"Carte des Isles Maldives" by Jacques-Nicolas Bellin (1750)
Hand coloured copperplate engraving.
This original antique map is a mid-18th-century French copperplate engraving titled "Carte des Isles Maldives", dated 1750. It was produced by the preeminent French Royal Hydrographer Jacques-Nicolas Bellin for Abbé Prévost’s monumental Histoire Générale des Voyages.
Beyond its striking decorative cartouche and prominent compass rose, this chart captures several fascinating chapters in maritime and colonial history:
The Perilous Needle of the Indian Ocean
For 18th-century sailing vessels navigating between Europe, Africa, and the East Indies, the Maldives were both a critical milestone and a terrifying navigational hazard. Spanning nearly 900 kilometers north-to-south but rising barely a few meters above sea level, these low-lying atolls were virtually invisible until a ship was practically on top of them.
Bellin’s chart specifically emphasizes the major navigable gaps between the coral clusters, marking them with the word "Canal" (such as the Canal de Souadou near the equator). Finding these exact channels was a matter of life and death for captains trying to cross from the Arabian Sea into the Bay of Bengal without running aground on the treacherous reefs.
The Island of the King and the Cowrie Currency
Near the center of the chain, the map marks "Isle Malé, Capitale ou Isle du Roy" (Malé, Capital or Island of the King). During this period, the Sultanate of the Maldives maintained a delicate independence by playing European powers off one another, serving as a vital trading hub.
The most historically interesting commodity controlled from this "Island of the King" was the cowrie shell (Monetaria moneta). Extensively harvested from the shallow Maldivian lagoons, these shells were purchased in massive quantities by French, Dutch, and English traders. They were used as a global currency, tragically serving as the primary medium of exchange used by European merchants along the West African coast.

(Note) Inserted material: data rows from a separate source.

(** * Snapmaker 2.0 CNC postprocessor: a shallow embedding of
      [Snapmaker_2_CNC_post.py] and the properties of its G-code engine.

    Numbers.  FreeCAD hands every parameter of a path command to the
    postprocessor as a Python float.  The embedding reads them as exact
    rationals ([Q]), compared with [Qeq]: rounding of binary floating point
    is outside the model.

    Effects.  Python exceptions, the FreeCAD console and the [while] loop of
    the peck cycle are explicit: fallible functions return a [result], the
    console is a list of messages carried by the postprocessor, and the loop
    takes fuel. *)

From Stdlib Require Import QArith Qround Qabs Qminmax Lqa ZArith Lia.
From stdpp Require Import base gmap strings list pretty.

(** ** Python values, exceptions and the console *)

Inductive exn : Type :=
| AttributeError
| KeyError
| TypeError.

(** Outcome of a call: a value, a raised exception, or a loop that used up
    its fuel. *)
Inductive result (A : Type) : Type :=
| Ok (a : A)
| Raise (e : exn)
| OutOfFuel.
Arguments Ok {A} a.
Arguments Raise {A} e.
Arguments OutOfFuel {A}.

Definition bind {A B : Type} (r : result A) (k : A → result B) : result B :=
  match r with
  | Ok a => k a
  | Raise e => Raise e
  | OutOfFuel => OutOfFuel
  end.

Notation "x ←! r ; k" := (bind r (λ x, k))
  (at level 100, r at next level, k at level 200, right associativity,
   format "'[v' x  ←!  r ; '/' k ']'").

(** Messages written to [FreeCAD.Console]. *)
Inductive logmsg : Type :=
| PrintLog (s : string)
| PrintMessage (s : string)
| PrintWarning (s : string)
| PrintError (s : string).

Global Instance logmsg_eq_dec : EqDecision logmsg.
Proof. solve_decision. Defined.

Global Instance Qeq_rel_dec : RelDecision Qeq := Qeq_dec.
Global Instance Qlt_rel_dec : RelDecision Qlt :=
  λ x y, match Qlt_le_dec x y with
         | left H => left H
         | right H => right (Qle_not_lt _ _ H)
         end.
Global Instance Qle_rel_dec : RelDecision Qle :=
  λ x y, match Qlt_le_dec y x with
         | left H => right (Qlt_not_le _ _ H)
         | right H => left H
         end.
Global Instance Q_inhabited : Inhabited Q := populate 0%Q.

(** ** Module constants *)

(** The newline character. *)
Definition LF : string := String (Ascii.ascii_of_nat 10) "".

Definition PRECISION : nat := 3.
Definition DRILL_RETRACT_MODE : string := "G98".
Definition GCODE_SPACER : string := " ".
Definition GCODE_COMMENT_SYMBOLS : string * string := (";", "").
Definition GCODE_COMMANDS : list string :=
  ["G0"; "G00"; "G1"; "G01"; "G2"; "G02"; "G3"; "G03"; "G4"; "G04"; "G17";
   "G21"; "G28"; "G54"; "G80"; "G90"; "M3"; "M03"; "M4"; "M04"; "M5"; "M05";
   "M17"; "M18"; "M25"; "M76"; "M81"].
Definition GCODE_PARAMETERS : list string :=
  ["X"; "Y"; "Z"; "A"; "B"; "C"; "I"; "J"; "F"; "S"; "T"; "Q"; "R"; "L"; "H";
   "D"; "P"; "O"].

Definition default_MIN_SPINDLE_SPEED : Z := 6000.
Definition default_MAX_SPINDLE_SPEED : Z := 12000.

(** [BOUNDARIES]: machine name to build volume (X, Y, Z). *)
Definition default_BOUNDARIES : list (string * (Q * Q * Q)) :=
  [("original", (90, 90, 50)%Q);
   ("original_z_extension", (90, 90, 146)%Q);
   ("A150", (160, 160, 90)%Q);
   ("A250", (230, 250, 180)%Q);
   ("A250T", (230, 250, 180)%Q);
   ("A350", (320, 350, 275)%Q);
   ("A350T", (320, 350, 275)%Q)].

(** ** Commands and lines *)

(** [Command] wraps a [Path.Command]: a name and a dict from parameter
    letter to float. *)
Record Command : Type := mkCommand {
  Name : string;
  Parameters : gmap string Q
}.

(** What a [Gcode] list holds: [Command] objects, plain [str] (raw text),
    [Comment] (a [str] subclass) and [Header] (a [Comment] subclass). *)
Inductive line : Type :=
| LCommand (c : Command)
| LStr (s : string)
| LComment (s : string)
| LHeader (s : string).

(** Any Python value, as far as [Command.__eq__] looks at it: a line, [None],
    a float, or some other object seen through its optional [Name] and
    [Parameters] attributes (a raw [Path.Command] has both). *)
Inductive pyobj : Type :=
| PyLine (l : line)
| PyNone
| PyFloat (q : Q)
| PyObject (name : option string) (parameters : option (gmap string Q)).

(** [other.Name]: only [Command] and objects that carry the attribute answer;
    [str], [Comment], [Header], [None] and floats raise [AttributeError]. *)
Definition getattr_Name (o : pyobj) : result string :=
  match o with
  | PyLine (LCommand c) => Ok (Name c)
  | PyObject (Some n) _ => Ok n
  | _ => Raise AttributeError
  end.

Definition getattr_Parameters (o : pyobj) : result (gmap string Q) :=
  match o with
  | PyLine (LCommand c) => Ok (Parameters c)
  | PyObject _ (Some p) => Ok p
  | _ => Raise AttributeError
  end.

(** Equality of two parameter dicts: same keys, equal floats. *)
Definition dict_eq (m1 m2 : gmap string Q) : bool :=
  bool_decide (map_relation (λ _ : string, Qeq)
                 (λ _ _, False) (λ _ _, False) m1 m2).

(** The [try] block of [Command.__eq__]:
    [self._cmd.Name == other.Name and self._cmd.Parameters == other.Parameters].
    [and] does not evaluate [other.Parameters] when the names differ. *)
Definition Command___eq___try (self : Command) (other : pyobj) : result bool :=
  n ←! getattr_Name other;
  if String.eqb (Name self) n
  then (p ←! getattr_Parameters other; Ok (dict_eq (Parameters self) p))
  else Ok false.

(** [Command.__eq__]: [except AttributeError: return False]; any other
    exception would propagate. *)
Definition Command___eq__ (self : Command) (other : pyobj) : result bool :=
  match Command___eq___try self other with
  | Raise AttributeError => Ok false
  | r => r
  end.

(** The characters of a [str], [Comment] or [Header]. *)
Definition line_text (l : line) : string :=
  match l with
  | LCommand _ => ""
  | LStr s | LComment s | LHeader s => s
  end.

(** Python's [a == b] on two lines.  A [Command] on the left answers with its
    own [__eq__]; a [str] on the left returns [NotImplemented] for a
    [Command], so the reflected [Command.__eq__] runs; two strings (of any of
    the three string classes) compare by characters. *)
Definition line_eq (a b : line) : result bool :=
  match a, b with
  | LCommand c, _ => Command___eq__ c (PyLine b)
  | _, LCommand c => Command___eq__ c (PyLine a)
  | _, _ => Ok (String.eqb (line_text a) (line_text b))
  end.

(** ** Configuration *)

(** [--tool-change] is [True]/[False] or a custom gcode text. *)
Inductive tool_change_opt : Type :=
| TCBool (b : bool)
| TCText (s : string).

(** The [argparse.Namespace] built by [configure], restricted to the options
    the functions below read. *)
Record Configuration : Type := mkConfiguration {
  header : bool;
  comments : bool;
  comment_symbols : string * string;
  line_numbers : bool;
  line_start : Z;
  line_increment : Z;
  remove_duplicates : bool;
  precision : nat;
  pause : string;
  units : string;
  postamble : string;
  translate_drill_cycles : bool;
  tool_change : tool_change_opt;
  spindle_wait : Z;
  spacer : string;
  commands : list string;
  final_position : option Command;
  machine : option string;
  boundaries_check : bool
}.

(** The defaults of [configure] (no argument string). *)
Definition default_conf : Configuration := {|
  header := true;
  comments := true;
  comment_symbols := GCODE_COMMENT_SYMBOLS;
  line_numbers := false;
  line_start := 1;
  line_increment := 1;
  remove_duplicates := true;
  precision := PRECISION;
  pause := "M76";
  units := "mm";
  postamble := "M400" +:+ LF +:+ "M5";
  translate_drill_cycles := true;
  tool_change := TCBool true;
  spindle_wait := 0;
  spacer := GCODE_SPACER;
  commands := GCODE_COMMANDS;
  final_position := None;
  machine := None;
  boundaries_check := true
|}.

(** ** The instruction stream *)

(** [Gcode(list)]: the lines, the configuration, and the modal drill retract
    mode, which [__init__] sets to a [Command] object. *)
Record Gcode : Type := mkGcode {
  lines : list line;
  conf : Configuration;
  drillRetractMode : line
}.

Definition Gcode___init__ (configuration : Configuration) : Gcode := {|
  lines := [];
  conf := configuration;
  drillRetractMode := LCommand (mkCommand DRILL_RETRACT_MODE ∅)
|}.

Definition set_lines (self : Gcode) (ls : list line) : Gcode :=
  {| lines := ls; conf := conf self; drillRetractMode := drillRetractMode self |}.

Definition set_drillRetractMode (self : Gcode) (m : line) : Gcode :=
  {| lines := lines self; conf := conf self; drillRetractMode := m |}.

(** [Gcode.append]:
    [if self.conf.remove_duplicates and len(self) and self[-1] == line: return]
    else the line goes to the end of the list. *)
Definition Gcode_append (self : Gcode) (l : line) : result Gcode :=
  dup ←! (if remove_duplicates (conf self)
          then match last (lines self) with
               | None => Ok false
               | Some prev => line_eq prev l
               end
          else Ok false);
  Ok (if dup : bool then self else set_lines self (lines self ++ [l])).

(** [range(i, 0, -1)]: the indices [i, i-1, ..., 1]; index 0 is not in it. *)
Fixpoint range_down (i : nat) : list nat :=
  match i with
  | O => []
  | S k => i :: range_down k
  end.

(** [start % len(self)] with Python's sign convention (the list is not
    empty where this is used, so the result is in [0, len)). *)
Definition start_index (self : Gcode) (start : Z) : nat :=
  Z.to_nat (start `mod` Z.of_nat (length (lines self))).

(** [Gcode.lastCommand] (arguments: the names, [start], [default]).  Python's [None] is [None]
    here, for the default as well as for the value returned when the [for]
    statement ends without a [return].  Both paths of the loop body return:
    the indices after the first one are never visited. *)
Definition Gcode_lastCommand (self : Gcode) (names : list string) (start : Z)
    (default : option Command) : option Command :=
  if decide (length (lines self) = 0%nat) then default
  else
    match range_down (start_index self start) with
    | [] => None
    | i :: _ =>
        match lines self !! i with
        | Some (LCommand c) =>
            if bool_decide (Name c ∈ names) then Some c else default
        | _ => default
        end
    end.

(** [Gcode.lastParameter] (arguments: [param], the names, [start],
    [default]); same loop.  The
    [KeyError] handler cannot run, since the condition has checked
    [param in self[i].Parameters]. *)
Definition Gcode_lastParameter (self : Gcode) (param : string)
    (names : list string) (start : Z) (default : option Q) : option Q :=
  if decide (length (lines self) = 0%nat) then default
  else
    match range_down (start_index self start) with
    | [] => None
    | i :: _ =>
        match lines self !! i with
        | Some (LCommand c) =>
            if (bool_decide (names = []) || bool_decide (Name c ∈ names))
               && bool_decide (is_Some (Parameters c !! param))
            then match Parameters c !! param with
                 | Some v => Some v
                 | None => default
                 end
            else default
        | _ => default
        end
    end.

(** ** Number formatting *)

(** Nearest integer, ties to the even one. *)
Definition round_half_even (q : Q) : Z :=
  let f := Qfloor q in
  match Qcompare (q - inject_Z f) (1 # 2) with
  | Lt => f
  | Gt => (f + 1)%Z
  | Eq => if Z.even f then f else (f + 1)%Z
  end.

(** [n] zeros. *)
Fixpoint zeros (n : nat) : string :=
  match n with
  | O => ""
  | S k => "0" +:+ zeros k
  end.

(** The decimal digits of [n], left-padded with zeros to [p] characters. *)
Definition pad_digits (p : nat) (n : Z) : string :=
  let d := pretty n in zeros (p - String.length d) +:+ d.

(** Python's [f'{x:.{p}f}']: fixed point with exactly [p] digits after the
    point, nearest value, no point at all when [p = 0], and the sign of [x]
    kept even when every printed digit is zero. *)
Definition format_f (p : nat) (x : Q) : string :=
  let scale := (10 ^ Z.of_nat p)%Z in
  let n := round_half_even (Qabs x * inject_Z scale) in
  (if Qlt_le_dec x 0 then "-" else "")
  +:+ pretty (n `div` scale)%Z
  +:+ (match p with
       | O => ""
       | S _ => "." +:+ pad_digits p (n `mod` scale)%Z
       end).

(** [min(a, b)] and [max(a, b)] of Python: the first argument unless the
    second is strictly smaller (larger). *)
Definition py_min (a b : Q) : Q := if Qlt_le_dec b a then b else a.
Definition py_max (a b : Q) : Q := if Qlt_le_dec a b then b else a.

(** ** Rendering *)

Section Postprocessor.
(** The spindle range of the toolhead and the table of build volumes are
    module constants (shipped values: [default_MIN_SPINDLE_SPEED],
    [default_MAX_SPINDLE_SPEED], [default_BOUNDARIES]). *)
Variable MIN_SPINDLE_SPEED MAX_SPINDLE_SPEED : Z.
Variable BOUNDARIES : list (string * (Q * Q * Q)).

(** Library code, not of this repository: FreeCAD's unit conversions
    ([FreeCAD.Units.Quantity(...).getValueAs]), Python's [repr] of a float,
    [str.splitlines], [str(cmd)] of a [Path.Command], and the first group
    of [re.match('^\((.+)\)$', name)]. *)
Variable unit_length : Q → string → Q.
Variable unit_velocity : Q → string → Q.
Variable float_repr : Q → string.
Variable splitlines : string → list string.
Variable PathCommand_str : Command → string.
Variable match_comment : string → option string.

Definition convertPosition (position : Q) (units : string) : Q :=
  unit_length position units.

Definition convertSpeed (speed : Q) (units : string) : Q :=
  unit_velocity speed (units +:+ "/min").

(** [int(max(min(speed, MAX), MIN) * 100 // MAX)]. *)
Definition speedAsPercent (speed : Q) : Z :=
  Qfloor (py_max (py_min speed (inject_Z MAX_SPINDLE_SPEED))
                 (inject_Z MIN_SPINDLE_SPEED)
          * 100 / inject_Z MAX_SPINDLE_SPEED).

The Prime Meridian of "L'Isle de Fer"
If you look at the bottom left border, the longitude is explicitly labeled:
"Longitude de l'Isle de Fer" (Longitude from Ferro Island).
Before the international adoption of the Greenwich Meridian in 1884, nations chose their own starting points for longitude. Following a 1634 decree by King Louis XIII (on the advice of Cardinal Richelieu), French cartographers used El Hierro (Isla del Meridiano), the westernmost island of the Canaries, as the benchmark. This kept all of Europe in the Eastern Hemisphere and standardized French naval charts for over two centuries.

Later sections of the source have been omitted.